A line below contains "last_direction : option Direction", and a later one contains "Definition Matrix_in (x". Repeat both, with every line between them, exactly.

Start of Provided material

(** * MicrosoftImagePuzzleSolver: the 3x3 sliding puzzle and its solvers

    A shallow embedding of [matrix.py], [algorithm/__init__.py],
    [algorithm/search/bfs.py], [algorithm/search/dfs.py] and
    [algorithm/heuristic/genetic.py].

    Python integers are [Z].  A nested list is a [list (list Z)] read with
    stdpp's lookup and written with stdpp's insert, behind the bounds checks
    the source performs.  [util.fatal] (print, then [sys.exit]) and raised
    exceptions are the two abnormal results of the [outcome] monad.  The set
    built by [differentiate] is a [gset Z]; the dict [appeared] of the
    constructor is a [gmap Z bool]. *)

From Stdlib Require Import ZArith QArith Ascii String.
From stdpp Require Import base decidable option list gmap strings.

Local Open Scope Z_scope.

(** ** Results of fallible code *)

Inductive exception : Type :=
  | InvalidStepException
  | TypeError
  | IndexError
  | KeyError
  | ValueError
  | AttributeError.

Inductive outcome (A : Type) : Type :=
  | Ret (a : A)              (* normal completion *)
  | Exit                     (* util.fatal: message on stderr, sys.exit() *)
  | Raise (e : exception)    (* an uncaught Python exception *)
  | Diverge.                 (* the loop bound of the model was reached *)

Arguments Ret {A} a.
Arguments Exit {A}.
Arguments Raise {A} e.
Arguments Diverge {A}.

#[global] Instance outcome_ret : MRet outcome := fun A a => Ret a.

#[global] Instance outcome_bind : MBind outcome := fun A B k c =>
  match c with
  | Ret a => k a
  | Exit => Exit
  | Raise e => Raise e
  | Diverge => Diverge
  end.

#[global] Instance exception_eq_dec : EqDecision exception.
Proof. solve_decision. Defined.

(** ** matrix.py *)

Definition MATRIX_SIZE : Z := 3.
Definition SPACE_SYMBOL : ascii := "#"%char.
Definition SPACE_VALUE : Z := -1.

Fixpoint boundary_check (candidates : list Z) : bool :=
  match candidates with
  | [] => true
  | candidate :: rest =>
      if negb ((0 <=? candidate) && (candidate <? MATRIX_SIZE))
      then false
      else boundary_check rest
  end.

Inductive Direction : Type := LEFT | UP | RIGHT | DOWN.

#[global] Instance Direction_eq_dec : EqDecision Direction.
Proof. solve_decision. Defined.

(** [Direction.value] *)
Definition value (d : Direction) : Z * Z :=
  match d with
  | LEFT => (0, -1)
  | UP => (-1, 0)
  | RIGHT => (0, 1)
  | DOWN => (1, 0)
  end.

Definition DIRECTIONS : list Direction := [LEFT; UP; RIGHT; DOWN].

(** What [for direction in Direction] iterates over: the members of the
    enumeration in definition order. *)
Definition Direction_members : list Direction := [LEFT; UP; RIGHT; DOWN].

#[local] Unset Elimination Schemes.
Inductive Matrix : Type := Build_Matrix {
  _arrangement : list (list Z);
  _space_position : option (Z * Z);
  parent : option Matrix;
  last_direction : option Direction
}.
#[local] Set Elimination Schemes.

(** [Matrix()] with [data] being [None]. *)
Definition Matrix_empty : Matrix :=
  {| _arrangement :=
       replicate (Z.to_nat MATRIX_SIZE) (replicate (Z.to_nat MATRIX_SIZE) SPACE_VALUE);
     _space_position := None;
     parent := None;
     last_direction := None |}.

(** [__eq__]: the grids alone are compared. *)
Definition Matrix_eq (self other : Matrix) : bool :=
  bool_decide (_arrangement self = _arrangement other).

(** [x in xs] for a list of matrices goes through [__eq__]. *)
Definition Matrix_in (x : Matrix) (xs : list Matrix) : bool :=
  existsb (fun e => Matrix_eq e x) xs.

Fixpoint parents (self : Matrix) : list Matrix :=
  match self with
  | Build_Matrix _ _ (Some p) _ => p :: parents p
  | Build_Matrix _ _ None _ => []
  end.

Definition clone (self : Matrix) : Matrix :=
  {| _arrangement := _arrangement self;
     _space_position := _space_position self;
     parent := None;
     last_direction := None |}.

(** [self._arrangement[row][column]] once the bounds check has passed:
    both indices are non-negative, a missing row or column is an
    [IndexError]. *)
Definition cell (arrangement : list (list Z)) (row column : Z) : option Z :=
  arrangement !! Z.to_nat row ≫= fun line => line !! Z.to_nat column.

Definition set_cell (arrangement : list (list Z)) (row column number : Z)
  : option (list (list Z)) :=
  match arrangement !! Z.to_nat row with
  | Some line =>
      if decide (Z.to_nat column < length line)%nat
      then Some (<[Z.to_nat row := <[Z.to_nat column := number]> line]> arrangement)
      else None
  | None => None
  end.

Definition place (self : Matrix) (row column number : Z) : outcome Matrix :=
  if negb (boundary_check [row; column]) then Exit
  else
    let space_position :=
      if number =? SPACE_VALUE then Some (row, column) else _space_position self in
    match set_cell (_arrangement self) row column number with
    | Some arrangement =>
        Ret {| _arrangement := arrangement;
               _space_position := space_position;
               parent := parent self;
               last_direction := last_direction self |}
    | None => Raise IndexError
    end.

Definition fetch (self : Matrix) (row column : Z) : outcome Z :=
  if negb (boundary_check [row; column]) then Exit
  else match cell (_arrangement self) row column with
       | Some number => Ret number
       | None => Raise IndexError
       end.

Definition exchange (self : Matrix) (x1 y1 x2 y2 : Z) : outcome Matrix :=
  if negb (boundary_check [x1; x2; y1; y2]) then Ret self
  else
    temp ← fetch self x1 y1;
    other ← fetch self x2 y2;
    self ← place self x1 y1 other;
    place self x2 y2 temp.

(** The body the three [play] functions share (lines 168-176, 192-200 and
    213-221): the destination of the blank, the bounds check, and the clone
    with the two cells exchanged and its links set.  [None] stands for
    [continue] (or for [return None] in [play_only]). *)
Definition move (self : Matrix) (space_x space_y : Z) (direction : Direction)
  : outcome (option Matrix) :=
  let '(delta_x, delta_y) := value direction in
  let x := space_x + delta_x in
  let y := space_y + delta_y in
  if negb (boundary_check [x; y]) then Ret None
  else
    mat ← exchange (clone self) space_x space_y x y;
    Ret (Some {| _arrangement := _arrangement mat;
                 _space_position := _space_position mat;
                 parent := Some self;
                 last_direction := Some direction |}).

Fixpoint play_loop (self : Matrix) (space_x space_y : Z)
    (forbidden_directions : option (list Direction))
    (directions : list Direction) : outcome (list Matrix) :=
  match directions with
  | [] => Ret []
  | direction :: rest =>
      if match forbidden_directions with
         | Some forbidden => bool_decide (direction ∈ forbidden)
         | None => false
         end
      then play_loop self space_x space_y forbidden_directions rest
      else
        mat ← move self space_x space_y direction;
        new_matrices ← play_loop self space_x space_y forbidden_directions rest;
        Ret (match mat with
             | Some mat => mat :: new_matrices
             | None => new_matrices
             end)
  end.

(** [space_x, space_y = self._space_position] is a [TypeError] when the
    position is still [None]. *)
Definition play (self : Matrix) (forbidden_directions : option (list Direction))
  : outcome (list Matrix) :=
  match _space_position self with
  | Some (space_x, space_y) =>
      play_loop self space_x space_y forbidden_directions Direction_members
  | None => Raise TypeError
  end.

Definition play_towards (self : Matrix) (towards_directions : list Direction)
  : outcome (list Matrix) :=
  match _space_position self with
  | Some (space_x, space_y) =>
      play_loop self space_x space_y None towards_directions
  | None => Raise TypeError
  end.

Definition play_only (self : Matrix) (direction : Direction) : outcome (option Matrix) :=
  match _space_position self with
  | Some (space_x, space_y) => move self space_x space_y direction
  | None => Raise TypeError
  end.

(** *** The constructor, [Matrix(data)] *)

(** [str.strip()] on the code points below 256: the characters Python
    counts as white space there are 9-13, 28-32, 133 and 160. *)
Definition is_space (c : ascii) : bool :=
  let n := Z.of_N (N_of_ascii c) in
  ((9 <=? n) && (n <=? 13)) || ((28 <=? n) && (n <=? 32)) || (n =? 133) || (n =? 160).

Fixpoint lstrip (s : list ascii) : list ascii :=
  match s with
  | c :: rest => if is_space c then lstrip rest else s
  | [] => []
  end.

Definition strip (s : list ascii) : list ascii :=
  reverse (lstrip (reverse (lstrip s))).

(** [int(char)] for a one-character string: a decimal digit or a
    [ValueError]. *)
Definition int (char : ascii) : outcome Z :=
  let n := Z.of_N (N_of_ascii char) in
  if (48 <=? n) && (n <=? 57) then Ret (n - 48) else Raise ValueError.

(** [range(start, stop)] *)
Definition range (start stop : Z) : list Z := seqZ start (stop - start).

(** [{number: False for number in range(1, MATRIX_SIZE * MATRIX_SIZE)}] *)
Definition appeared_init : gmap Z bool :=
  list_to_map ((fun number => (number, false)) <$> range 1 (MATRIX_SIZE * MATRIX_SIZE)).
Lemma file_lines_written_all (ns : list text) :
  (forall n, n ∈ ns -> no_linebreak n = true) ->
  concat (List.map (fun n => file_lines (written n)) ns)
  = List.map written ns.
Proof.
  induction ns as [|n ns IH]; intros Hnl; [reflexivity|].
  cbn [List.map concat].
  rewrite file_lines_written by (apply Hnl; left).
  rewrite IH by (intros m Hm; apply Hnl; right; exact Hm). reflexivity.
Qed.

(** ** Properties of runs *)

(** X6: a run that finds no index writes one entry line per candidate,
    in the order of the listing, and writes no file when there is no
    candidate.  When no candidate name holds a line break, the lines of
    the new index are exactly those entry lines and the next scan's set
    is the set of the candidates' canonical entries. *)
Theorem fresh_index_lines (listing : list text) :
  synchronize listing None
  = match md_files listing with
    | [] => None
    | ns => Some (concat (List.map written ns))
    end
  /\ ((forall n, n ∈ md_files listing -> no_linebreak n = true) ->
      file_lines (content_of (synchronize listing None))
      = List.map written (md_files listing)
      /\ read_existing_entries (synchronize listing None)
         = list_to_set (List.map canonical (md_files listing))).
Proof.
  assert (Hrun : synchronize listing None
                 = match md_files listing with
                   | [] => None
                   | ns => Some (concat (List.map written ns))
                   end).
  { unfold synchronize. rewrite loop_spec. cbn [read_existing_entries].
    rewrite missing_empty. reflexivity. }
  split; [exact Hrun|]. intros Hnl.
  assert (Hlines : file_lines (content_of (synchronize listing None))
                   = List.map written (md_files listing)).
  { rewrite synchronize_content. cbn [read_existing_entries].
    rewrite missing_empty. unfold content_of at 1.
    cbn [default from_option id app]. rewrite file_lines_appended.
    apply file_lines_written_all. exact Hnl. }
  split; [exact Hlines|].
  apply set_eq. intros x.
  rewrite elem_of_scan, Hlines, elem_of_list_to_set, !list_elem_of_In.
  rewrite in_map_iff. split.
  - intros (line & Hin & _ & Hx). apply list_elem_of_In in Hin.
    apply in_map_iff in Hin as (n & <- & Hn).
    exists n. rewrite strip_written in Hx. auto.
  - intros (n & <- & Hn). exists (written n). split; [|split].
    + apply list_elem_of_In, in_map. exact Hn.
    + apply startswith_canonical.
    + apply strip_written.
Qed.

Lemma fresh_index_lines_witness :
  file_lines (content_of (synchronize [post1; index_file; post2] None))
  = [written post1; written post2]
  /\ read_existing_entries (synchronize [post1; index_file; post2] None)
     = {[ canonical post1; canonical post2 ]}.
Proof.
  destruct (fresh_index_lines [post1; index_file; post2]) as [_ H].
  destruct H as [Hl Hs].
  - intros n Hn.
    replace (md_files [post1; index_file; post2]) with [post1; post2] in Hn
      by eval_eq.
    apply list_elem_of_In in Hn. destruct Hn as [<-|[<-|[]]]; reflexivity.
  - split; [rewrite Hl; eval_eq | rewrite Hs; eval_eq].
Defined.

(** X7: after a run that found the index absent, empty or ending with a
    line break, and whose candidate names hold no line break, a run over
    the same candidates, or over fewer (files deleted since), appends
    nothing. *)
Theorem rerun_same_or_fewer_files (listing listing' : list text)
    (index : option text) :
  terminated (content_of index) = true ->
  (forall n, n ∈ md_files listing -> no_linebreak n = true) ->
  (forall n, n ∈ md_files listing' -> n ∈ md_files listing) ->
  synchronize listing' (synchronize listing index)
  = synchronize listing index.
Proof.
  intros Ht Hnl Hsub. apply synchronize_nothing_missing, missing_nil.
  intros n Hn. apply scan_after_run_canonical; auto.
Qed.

End of Provided material

• [Response to the task]
  last_direction : option Direction
}.
#[local] Set Elimination Schemes.

(** [Matrix()] with [data] being [None]. *)
Definition Matrix_empty : Matrix :=
  {| _arrangement :=
       replicate (Z.to_nat MATRIX_SIZE) (replicate (Z.to_nat MATRIX_SIZE) SPACE_VALUE);
     _space_position := None;
     parent := None;
     last_direction := None |}.

(** [__eq__]: the grids alone are compared. *)
Definition Matrix_eq (self other : Matrix) : bool :=
  bool_decide (_arrangement self = _arrangement other).

(** [x in xs] for a list of matrices goes through [__eq__]. *)
Definition Matrix_in (x : Matrix) (xs : list Matrix) : bool :=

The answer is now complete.